## Problem description
Nothing in the entries may be dropped: restate them word for word.

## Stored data
(** C8, as the code has it. [authenticate] never propagates an exception.
    When an exception is raised while it runs on a session without a token,
    the token afterwards is the [jwtToken] of the response body, if the body
    is an object that has one, and [None] otherwise; [get_headers] then
    builds no [Authorization] header exactly when that token is falsy
    ([None], or an empty or zero [jwtToken]), and builds one when it is
    truthy. *)
Theorem authenticate_contains_exceptions (w : world) :
  outcome (authenticate w) = Ok tt
  /\ (token (self w) = JNull ->
      raises_in_authenticate w ->
      token (self (final (authenticate w))) = offered_token w
      /\ (header "Authorization"
            (get_headers (self (final (authenticate w)))) = None
          <-> truthy (offered_token w) = false)).
Proof.
  split.
  - rewrite authenticate_run. destruct (backend w (requests w)); reflexivity.
  - intros T R.
    assert (K : token (self (final (authenticate w))) = offered_token w).
    { revert R. unfold raises_in_authenticate, offered_token.
      rewrite authenticate_run.
      destruct (backend w (requests w)) as [r | e]; cbn;
        [ | intros _; exact T ].
      intros [E [e R]]. rewrite (login_block_200 _ _ E).
      rewrite read_login_response_run in R. unfold body_field. cbn.
      destruct (body r) as [v | why]; [ | exact T ].
      destruct v as [ | b | n | s | l | d ]; try exact T.
      cbn in R |- *.
      destruct (from_option (dict_get d "user") (JObj []))
        as [ | b | n | s | l | ud ]; cbn in R |- *;
        try reflexivity; discriminate. }
    split; [ exact K | ].
    rewrite authorization_header, K.
    destruct (truthy (offered_token w)); split;
      (discriminate || reflexivity).
Qed.

(** C8 fails as stated: reading the [userId] of a null [user] raises
    [AttributeError] after the token has been stored, and the next headers
    carry it. *)
Lemma token_kept_after_exception :
  raises_in_authenticate (world_of fresh_session (always null_user))
  /\ token (self (final (authenticate
                           (world_of fresh_session (always null_user)))))
     = JStr "abc"
  /\ header "Authorization"
       (get_headers (self (final (authenticate
                                    (world_of fresh_session
                                       (always null_user))))))
     = Some "Bearer abc".
Proof.
  split; [ | split; reflexivity ].
  cbn. split; [ reflexivity | ]. eexists. reflexivity.
Qed.

(** *** The account cache *)

Lemma get_user_accounts_cached (w : world) :
  cached (self w) ->
  get_user_accounts w = Run (Ok (accounts (self w))) w [].
Proof.
  intros [U A]. unfold get_user_accounts, bind. cbn. rewrite U, A.
  reflexivity.
Qed.

Lemma get_user_accounts_no_user (w : world) :
  truthy (user_id (self w)) = false ->
  get_user_accounts w = Run (Ok (JArr [])) w [].
Proof.
  intros U. unfold get_user_accounts, bind. cbn. rewrite U. reflexivity.
Qed.

Lemma accounts_block_200 (r : response) (w : world) :
  status_code r = 200 ->
  accounts_block r w
  = match body r with
    | Undecodable why =>
        Run (Ok (JArr [])) (with_mark (Failure "Invalid JSON response") w) []
    | Decodes v =>
        match py_len v with
        | Ok _ => Run (Ok v) (with_mark Success (final (set_accounts v w))) []
        | Raise e => Run (Raise e) (final (set_accounts v w)) []
        end
    end.
Proof.
  intros E. unfold accounts_block. rewrite E. cbn.
  unfold try_except, store_accounts, response_json.
  destruct (body r) as [v | why]; [ | reflexivity ].
  cbn. unfold bind. cbn. rewrite lift_run.
  destruct v; reflexivity.
Qed.
(** X17. Every agent that [connect] builds has the class that the
    table [proxies] gives for the scheme of the proxy and the kind of
    request (the second column for a secure or WebSocket request, the
    first otherwise), whether the constructor came from the memo
    [agentConstructorCache] or from the table; the memo keeps agreeing
    with the table, its keys being distinct for distinct schemes and
    kinds. *)
Theorem built_agent_has_class_of_table (req : request)
    (secureEndpoint : bool) (resolved : option string) (d : ProxyAgent) :
  constructors_match d →
  let r := connect href protocol_of req secureEndpoint resolved d in
  constructors_match r.2 ∧
  (constructed r.2 = constructed d ∨
   ∃ a p proto,
     r.1 = Proxied a ∧ protocol_of p = Some proto ∧
     isValidProtocol (remove_first_colon proto) = true ∧
     constructed r.2 =
       constructed d
       ++ [(a, ctor_for (remove_first_colon proto)
                 (secureEndpoint || upgrade_is_websocket req), p)]).
Proof.
  intros Hm r. unfold r, connect.
  pose proof (resolve_proxy_constructors
                (request_url href req secureEndpoint) resolved d) as [Ha Hc].
  destruct (resolve_proxy (request_url href req secureEndpoint) resolved d)
    as [proxy d0]. simpl in Ha, Hc.
  assert (Hm0 : constructors_match d0).
  { unfold constructors_match. by rewrite Ha. }
  rewrite <- Hc. clear Ha Hc Hm.
  destruct proxy as [p|]; [|by split; [|left]].
  destruct (truthy (JString p)); [|by split; [|left]].
  pose proof (agent_for_cases secureEndpoint (upgrade_is_websocket req) p d0)
    as Hcases.
  cbv zeta in Hcases.
  destruct (JsMap.get _ (LRU.items (cache d0))) as [a0|].
  { rewrite Hcases. by split; [|left]. }
  destruct (protocol_of p) as [proto|] eqn:Hproto;
    [|destruct Hcases as [msg ->]; by split; [|left]].
  destruct (isValidProtocol (remove_first_colon proto)) eqn:Hvalid;
    [|destruct Hcases as [msg ->]; by split; [|left]].
  destruct Hcases as (pre & xs & Hi & ->). simpl.
  destruct (JsMap.get
              (constructor_key (remove_first_colon proto)
                 (secureEndpoint || upgrade_is_websocket req))
              (agentConstructorCache d0)) as [ctor|] eqn:Hmemo; simpl.
  - split; [exact Hm0|]. right. exists (next_agent d0), p, proto.
    split_and!; try done.
    by rewrite (Hm0 _ _ _ Hvalid Hmemo).
  - split.
    + intros proto' idx' ctor' Hvalid'. simpl.
      rewrite jsmap_get_set.
      destruct (decide (constructor_key proto' idx'
                        = constructor_key (remove_first_colon proto)
                            (secureEndpoint || upgrade_is_websocket req)))
        as [Heq|Hne]; [|by apply Hm0].
      intros [= <-].
      destruct (constructor_key_inj _ _ _ _ Hvalid' Hvalid Heq) as [-> ->].
      done.
    + right. by exists (next_agent d0), p, proto.
Qed.

End dispatcher.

## Answer space
(** C8, as the code has it. [authenticate] never propagates an exception.
    When an exception is raised while it runs on a session without a token,
    the token afterwards is the [jwtToken] of the response body, if the body
    is an object that has one, and [None] otherwise; [get_headers] then
    builds no [Authorization] header exactly when that token is falsy
    ([None], or an empty or zero [jwtToken]), and builds one when it is
    truthy. *)
Theorem authenticate_contains_exceptions (w : world) :
  outcome (authenticate w) = Ok tt
  /\ (token (self w) = JNull ->
      raises_in_authenticate w ->
      token (self (final (authenticate w))) = offered_token w
      /\ (header "Authorization"
            (get_headers (self (final (authenticate w)))) = None
          <-> truthy (offered_token w) = false)).
Proof.
  split.
  - rewrite authenticate_run. destruct (backend w (requests w)); reflexivity.
  - intros T R.
    assert (K : token (self (final (authenticate w))) = offered_token w).
    { revert R. unfold raises_in_authenticate, offered_token.
      rewrite authenticate_run.
      destruct (backend w (requests w)) as [r | e]; cbn;
        [ | intros _; exact T ].
      intros [E [e R]]. rewrite (login_block_200 _ _ E).
      rewrite read_login_response_run in R. unfold body_field. cbn.
      destruct (body r) as [v | why]; [ | exact T ].
      destruct v as [ | b | n | s | l | d ]; try exact T.
      cbn in R |- *.
      destruct (from_option (dict_get d "user") (JObj []))
        as [ | b | n | s | l | ud ]; cbn in R |- *;
        try reflexivity; discriminate. }
    split; [ exact K | ].
    rewrite authorization_header, K.
    destruct (truthy (offered_token w)); split;
      (discriminate || reflexivity).
Qed.

(** C8 fails as stated: reading the [userId] of a null [user] raises
    [AttributeError] after the token has been stored, and the next headers
    carry it. *)
Lemma token_kept_after_exception :
  raises_in_authenticate (world_of fresh_session (always null_user))
  /\ token (self (final (authenticate
                           (world_of fresh_session (always null_user)))))
     = JStr "abc"
  /\ header "Authorization"
       (get_headers (self (final (authenticate
                                    (world_of fresh_session
                                       (always null_user))))))
     = Some "Bearer abc".
Proof.
  split; [ | split; reflexivity ].
  cbn. split; [ reflexivity | ]. eexists. reflexivity.
Qed.

(** *** The account cache *)

Lemma get_user_accounts_cached (w : world) :
  cached (self w) ->
  get_user_accounts w = Run (Ok (accounts (self w))) w [].
Proof.
  intros [U A]. unfold get_user_accounts, bind. cbn. rewrite U, A.
  reflexivity.
Qed.

Lemma get_user_accounts_no_user (w : world) :
  truthy (user_id (self w)) = false ->
  get_user_accounts w = Run (Ok (JArr [])) w [].
Proof.
  intros U. unfold get_user_accounts, bind. cbn. rewrite U. reflexivity.
Qed.

Lemma accounts_block_200 (r : response) (w : world) :
  status_code r = 200 ->
  accounts_block r w
  = match body r with
    | Undecodable why =>
        Run (Ok (JArr [])) (with_mark (Failure "Invalid JSON response") w) []
    | Decodes v =>
        match py_len v with
        | Ok _ => Run (Ok v) (with_mark Success (final (set_accounts v w))) []
        | Raise e => Run (Raise e) (final (set_accounts v w)) []
        end
    end.
Proof.
  intros E. unfold accounts_block. rewrite E. cbn.
  unfold try_except, store_accounts, response_json.
  destruct (body r) as [v | why]; [ | reflexivity ].
  cbn. unfold bind. cbn. rewrite lift_run.
  destruct v; reflexivity.
Qed.
(** X17. Every agent that [connect] builds has the class that the
    table [proxies] gives for the scheme of the proxy and the kind of
    request (the second column for a secure or WebSocket request, the
    first otherwise), whether the constructor came from the memo
    [agentConstructorCache] or from the table; the memo keeps agreeing
    with the table, its keys being distinct for distinct schemes and
    kinds. *)
Theorem built_agent_has_class_of_table (req : request)
    (secureEndpoint : bool) (resolved : option string) (d : ProxyAgent) :
  constructors_match d →
  let r := connect href protocol_of req secureEndpoint resolved d in
  constructors_match r.2 ∧
  (constructed r.2 = constructed d ∨
   ∃ a p proto,
     r.1 = Proxied a ∧ protocol_of p = Some proto ∧
     isValidProtocol (remove_first_colon proto) = true ∧
     constructed r.2 =
       constructed d
       ++ [(a, ctor_for (remove_first_colon proto)
                 (secureEndpoint || upgrade_is_websocket req), p)]).
Proof.
  intros Hm r. unfold r, connect.
  pose proof (resolve_proxy_constructors
                (request_url href req secureEndpoint) resolved d) as [Ha Hc].
  destruct (resolve_proxy (request_url href req secureEndpoint) resolved d)
    as [proxy d0]. simpl in Ha, Hc.
  assert (Hm0 : constructors_match d0).
  { unfold constructors_match. by rewrite Ha. }
  rewrite <- Hc. clear Ha Hc Hm.
  destruct proxy as [p|]; [|by split; [|left]].
  destruct (truthy (JString p)); [|by split; [|left]].
  pose proof (agent_for_cases secureEndpoint (upgrade_is_websocket req) p d0)
    as Hcases.
  cbv zeta in Hcases.
  destruct (JsMap.get _ (LRU.items (cache d0))) as [a0|].
  { rewrite Hcases. by split; [|left]. }
  destruct (protocol_of p) as [proto|] eqn:Hproto;
    [|destruct Hcases as [msg ->]; by split; [|left]].
  destruct (isValidProtocol (remove_first_colon proto)) eqn:Hvalid;
    [|destruct Hcases as [msg ->]; by split; [|left]].
  destruct Hcases as (pre & xs & Hi & ->). simpl.
  destruct (JsMap.get
              (constructor_key (remove_first_colon proto)
                 (secureEndpoint || upgrade_is_websocket req))
              (agentConstructorCache d0)) as [ctor|] eqn:Hmemo; simpl.
  - split; [exact Hm0|]. right. exists (next_agent d0), p, proto.
    split_and!; try done.
    by rewrite (Hm0 _ _ _ Hvalid Hmemo).
  - split.
    + intros proto' idx' ctor' Hvalid'. simpl.
      rewrite jsmap_get_set.
      destruct (decide (constructor_key proto' idx'
                        = constructor_key (remove_first_colon proto)
                            (secureEndpoint || upgrade_is_websocket req)))
        as [Heq|Hne]; [|by apply Hm0].
      intros [= <-].
      destruct (constructor_key_inj _ _ _ _ Hvalid' Hvalid Heq) as [-> ->].
      done.
    + right. by exists (next_agent d0), p, proto.
Qed.

End dispatcher.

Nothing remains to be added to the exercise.